Int J Biol Sci 2015; 11(3):246-255. doi:10.7150/ijbs.11138 This issue Cite
1. Department of Orthopedic Surgery, Shin Kong Wu Ho-Su Memorial Hospital, Taipei, Taiwan
2. Cell Biology and Molecular Image Research Center, Taipei Medical University-Wan Fang Hospital, Taipei, Taiwan
3. Department of Internal Medicine, Taipei Medical University-Wan Fang Hospital, Taipei, Taiwan
4. Graduate Institute of Medical Sciences, College of Medicine, Taipei Medical University, Taipei, Taiwan.
5. Anesthetics and Toxicology Research Center, Taipei Medical University Hospital, Taipei, Taiwan.

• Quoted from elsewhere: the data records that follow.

(* ===== verification/Transport.v ===== *)
(** * Packet transports ([src/src/transport.rs])

    The error type of [std::io], the [PacketTransport] trait, and the UDP
    transport.  The sockets are the operating system's: their type and the
    answers of the calls on them are parameters. *)

From S2P Require Import Prelude Net.

(** ** std::io *)

Inductive ErrorKind :=
| InvalidInput | WouldBlock | WriteZero | Interrupted | TimedOut | ConnectionReset
| InvalidData | AddrNotAvailable | NotFound | AlreadyExists | OtherKind.
#[export] Instance ErrorKind_eq_dec : EqDecision ErrorKind.
Proof. solve_decision. Defined.

Record io_error := IoError { kind : ErrorKind; message : string }.

(** ** The trait *)

Record ReceivedPacket := { rp_bytes : usize; rp_source : SocketAddr }.
Record RebindResult := { previous : SocketAddr; current : SocketAddr }.

(** A call of [recv_from] blocks until a packet arrives: [None] stands for a
    call that has not returned within the rounds looked at. *)
Class PacketTransport (T : Type) := {
  send_to : bytes -> SocketAddr -> M T io_error usize;
  recv_from : nat -> usize -> M T io_error (option (ReceivedPacket * bytes));
  local_addr : M T io_error SocketAddr;
  label : string;
  rebind_to_ephemeral : M T io_error (option RebindResult) }.

(** The trait's default method: a transport that cannot rebind. *)
Definition rebind_default {T} : M T io_error (option RebindResult) := mret None.

(** ** UDP *)

(** The calls on a [UdpSocket] and the kernel's answers; [recv s i] is the
    answer of the [i]-th receive call, the bytes and where they came from. *)
Class UdpOs := {
  UdpSocket : Type;
  udp_bind : SocketAddr -> outcome io_error UdpSocket;
  set_read_timeout : UdpSocket -> Duration -> outcome io_error unit;
  udp_local_addr : UdpSocket -> outcome io_error SocketAddr;
  udp_send : UdpSocket -> bytes -> SocketAddr -> outcome io_error usize;
  udp_recv : UdpSocket -> nat -> usize -> outcome io_error (bytes * SocketAddr) }.

Section Udp.
Context {OS : UdpOs}.

(** [Arc<RwLock<Arc<UdpSocket>>>]: the cell that every clone shares. *)
Record UdpTransport := { socket : UdpSocket; poisoned : bool }.

Definition bind_udp_socket (listen : SocketAddr) : outcome io_error UdpSocket :=
  socket ← udp_bind listen;
  _ ← set_read_timeout socket (from_secs 1);
  Ok socket.

Definition UdpTransport_bind (listen : SocketAddr) : outcome io_error UdpTransport :=
  socket ← bind_udp_socket listen;
  Ok {| socket := socket; poisoned := false |}.

Definition lock_poisoned : io_error := IoError OtherKind "UDP socket lock poisoned".

Definition active_socket (t : UdpTransport) : outcome io_error UdpSocket :=
  if poisoned t then Err lock_poisoned else Ok (socket t).

Definition udp_send_to (frame : bytes) (endpoint : SocketAddr) : M UdpTransport io_error usize := fun t =>
  (t, socket ← active_socket t; udp_send socket frame endpoint).

Definition transient (k : ErrorKind) : bool :=
  match k with WouldBlock | TimedOut | Interrupted => true | _ => false end.

(** The receive loop for at most [fuel] rounds from round [i]; [cell i] is the
    shared cell when round [i] reads it, since another thread may rebind. *)
Fixpoint udp_recv_loop (cell : nat -> UdpTransport) (buffer : usize) (fuel i : nat)
    : outcome io_error (option (ReceivedPacket * bytes)) :=
  match fuel with
  | O => Ok None
  | S fuel =>
      socket ← active_socket (cell i);
      match udp_recv socket i buffer with
      | Ok (data, source) => Ok (Some ({| rp_bytes := len data; rp_source := source |}, data))
      | Err error => if transient (kind error) then udp_recv_loop cell buffer fuel (S i) else Err error
      | Panic => Panic
      end
  end.

Definition udp_recv_from (fuel : nat) (buffer : usize) : M UdpTransport io_error (option (ReceivedPacket * bytes)) :=
  fun t => (t, udp_recv_loop (fun _ => t) buffer fuel 0).

Definition udp_local : M UdpTransport io_error SocketAddr := fun t =>
  (t, socket ← active_socket t; udp_local_addr socket).

Definition udp_rebind_to_ephemeral : M UdpTransport io_error (option RebindResult) :=
  previous ← udp_local;
  let bind_addr := set_port previous 0 in
  replacement ← mlift (bind_udp_socket bind_addr);
  current ← mlift (udp_local_addr replacement);
  active ← mget;
  if poisoned active then mfail lock_poisoned else
  _ ← mput {| socket := replacement; poisoned := poisoned active |};
  mret (Some {| previous := previous; current := current |}).

#[export] Instance UdpTransport_transport : PacketTransport UdpTransport := {|
  send_to := udp_send_to; recv_from := udp_recv_from; local_addr := udp_local;
  label := "udp"; rebind_to_ephemeral := udp_rebind_to_ephemeral |}.

(** ** Properties *)

(** C29: rebinding is atomic: it never gives up the working socket on a
    failure; on success the cell that every clone shares holds a fresh
    socket bound to the same address with an ephemeral port, with the read
    timeout set, and the result reports its address and the previous one. *)
Theorem rebind_atomic t t' r :
  rebind_to_ephemeral t = (t', r) ->
  match r with
  | Ok (Some res) =>
      poisoned t' = false /\ udp_local_addr (socket t) = Ok (previous res) /\
      udp_bind (set_port (previous res) 0) = Ok (socket t') /\
      set_read_timeout (socket t') (from_secs 1) = Ok tt /\
      udp_local_addr (socket t') = Ok (current res)
  | Ok None => False
  | _ => t' = t
  end.
Proof.
  cbn. unfold udp_rebind_to_ephemeral, udp_local, bind_udp_socket, active_socket, mlift, mget, mput, mfail.
  unfold mbind, M_bind, mret, M_ret, outcome_bind.
  destruct t as [s [|]]; cbn [poisoned socket]; [by intros [= <- <-]|].
  destruct (udp_local_addr s) as [prev|e|] eqn:E1; [|by intros [= <- <-]..].
  destruct (udp_bind (set_port prev 0)) as [s'|e|] eqn:E2; [|by intros [= <- <-]..].
  destruct (set_read_timeout s' (from_secs 1)) as [[]|e|] eqn:E3; [|by intros [= <- <-]..].
  destruct (udp_local_addr s') as [cur|e|] eqn:E4; intros [= <- <-]; done.
Qed.

(** The rounds that time out are invisible to the caller. *)
Definition round_quiet (cell : nat -> UdpTransport) (buffer : usize) (i : nat) : Prop :=
  exists s e, active_socket (cell i) = Ok s /\ udp_recv s i buffer = Err e /\ transient (kind e) = true.

(** A receive skips the rounds without a packet and returns the first
    other answer, of the socket that is active in that round: a receiver that
    waited on the old socket receives from the replacement after a rebind. *)
Theorem udp_recv_first cell buffer n i s :
  (forall j, (i <= j < i + n)%nat -> round_quiet cell buffer j) ->
  active_socket (cell (i + n)%nat) = Ok s ->
  udp_recv_loop cell buffer (S n) i =
    match udp_recv s (i + n) buffer with
    | Ok (data, source) => Ok (Some ({| rp_bytes := len data; rp_source := source |}, data))
    | Err e => if transient (kind e) then Ok None else Err e
    | Panic => Panic
    end.
Proof.
  revert i. induction n as [|n IH]; intros i Hq Hs.
  - rewrite Nat.add_0_r in *. cbn [udp_recv_loop]. by rewrite Hs.
  - destruct (Hq i ltac:(lia)) as (s0 & e & H1 & H2 & H3).
    cbn [udp_recv_loop]. rewrite H1. cbn [mbind outcome_bind]. rewrite H2, H3.
    rewrite <- Nat.add_succ_comm in *. apply IH; [|done]. intros j Hj. apply Hq. lia.
Qed.
End Udp.

(** ** Witnesses *)

(** A kernel whose sockets are their address; port 0 becomes 49152, and a
    receive answers from the third round on. *)
Definition ref_udp : UdpOs := {|
  UdpSocket := SocketAddr;
  udp_bind a := Ok (if sa_port a =? 0 then set_port a 49152 else a);
  set_read_timeout _ _ := Ok tt;
  udp_local_addr s := Ok s;
  udp_send _ f _ := Ok (len f);
  udp_recv s i _ := if (i <? 2)%nat then Err (IoError TimedOut "timed out") else Ok ([7; sa_port s], SA4 1 2) |}.

Definition wit_udp (p : u16) : UdpTransport (OS := ref_udp) :=
  @Build_UdpTransport ref_udp (SA4 2130706433 p) false.

Lemma rebind_atomic_witness :
  rebind_to_ephemeral (wit_udp 9) =
    (wit_udp 49152, Ok (Some {| previous := SA4 2130706433 9; current := SA4 2130706433 49152 |})) /\
  udp_bind (UdpOs := ref_udp) (SA4 2130706433 0) = Ok (SA4 2130706433 49152).
Proof.
  split; [reflexivity|].
  exact (proj1 (proj2 (proj2 (rebind_atomic (OS := ref_udp) (wit_udp 9) (wit_udp 49152)
    (Ok (Some {| previous := SA4 2130706433 9; current := SA4 2130706433 49152 |})) eq_refl)))).
Defined.

(** The socket is replaced after the first round. *)
Lemma udp_recv_first_witness :
  udp_recv_loop (OS := ref_udp) (fun i => wit_udp (if (i <? 1)%nat then 9 else 49152)) 65535 3 0
  = Ok (Some ({| rp_bytes := 2; rp_source := SA4 1 2 |}, [7; 49152])).
Proof.
  refine (udp_recv_first (OS := ref_udp) _ 65535 2 0 (SA4 2130706433 49152) _ _); [|reflexivity].
  intros [|[|j]] Hj; [..|lia]; eexists _, _; split_and!; reflexivity.
Defined.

Our previous studies showed that nitric oxide (NO) could induce osteoblast apoptosis. MicroRNA-1 (miR-1), a skeletal- and cardiac muscle-specific small non-coding RNA, contributes to the regulation of multiple cell activities. In this study, we evaluated the roles of miR-1 in NO-induced insults to osteoblasts and the possible mechanisms. Exposure of mouse MC3T3-E1 cells to sodium nitroprusside (SNP) increased amounts of cellular NO and intracellular reactive oxygen species. Sequentially, SNP decreased cell survival but induced caspase-3 activation, DNA fragmentation, and cell apoptosis. In parallel, treatment with SNP induced miR-1 expression in a time-dependent manner. Application of miR-1 antisense inhibitors to osteoblasts caused significant inhibition of SNP-induced miR-1 expression. Knocking down miR-1 concurrently attenuated SNP-induced alterations in cell morphology and survival. Consecutively, SNP time-dependently inhibited heat-shock protein (HSP)-70 messenger (m)RNA and protein expressions. A bioinformatic search predicted the existence of miR-1-specific binding elements in the 3'-untranslational region of HSP-70 mRNA. Downregulation of miR-1 expression simultaneously lessened SNP-induced inhibition of HSP-70 mRNA and protein expressions. Consequently, SNP-induced modifications in the mitochondrial membrane potential, caspase-3 activation, DNA fragmentation, and apoptotic insults were significantly alleviated by miR-1 antisense inhibitors. Therefore, this study showed that miR-1 participates in NO-induced apoptotic insults through targeting HSP-70 gene expression.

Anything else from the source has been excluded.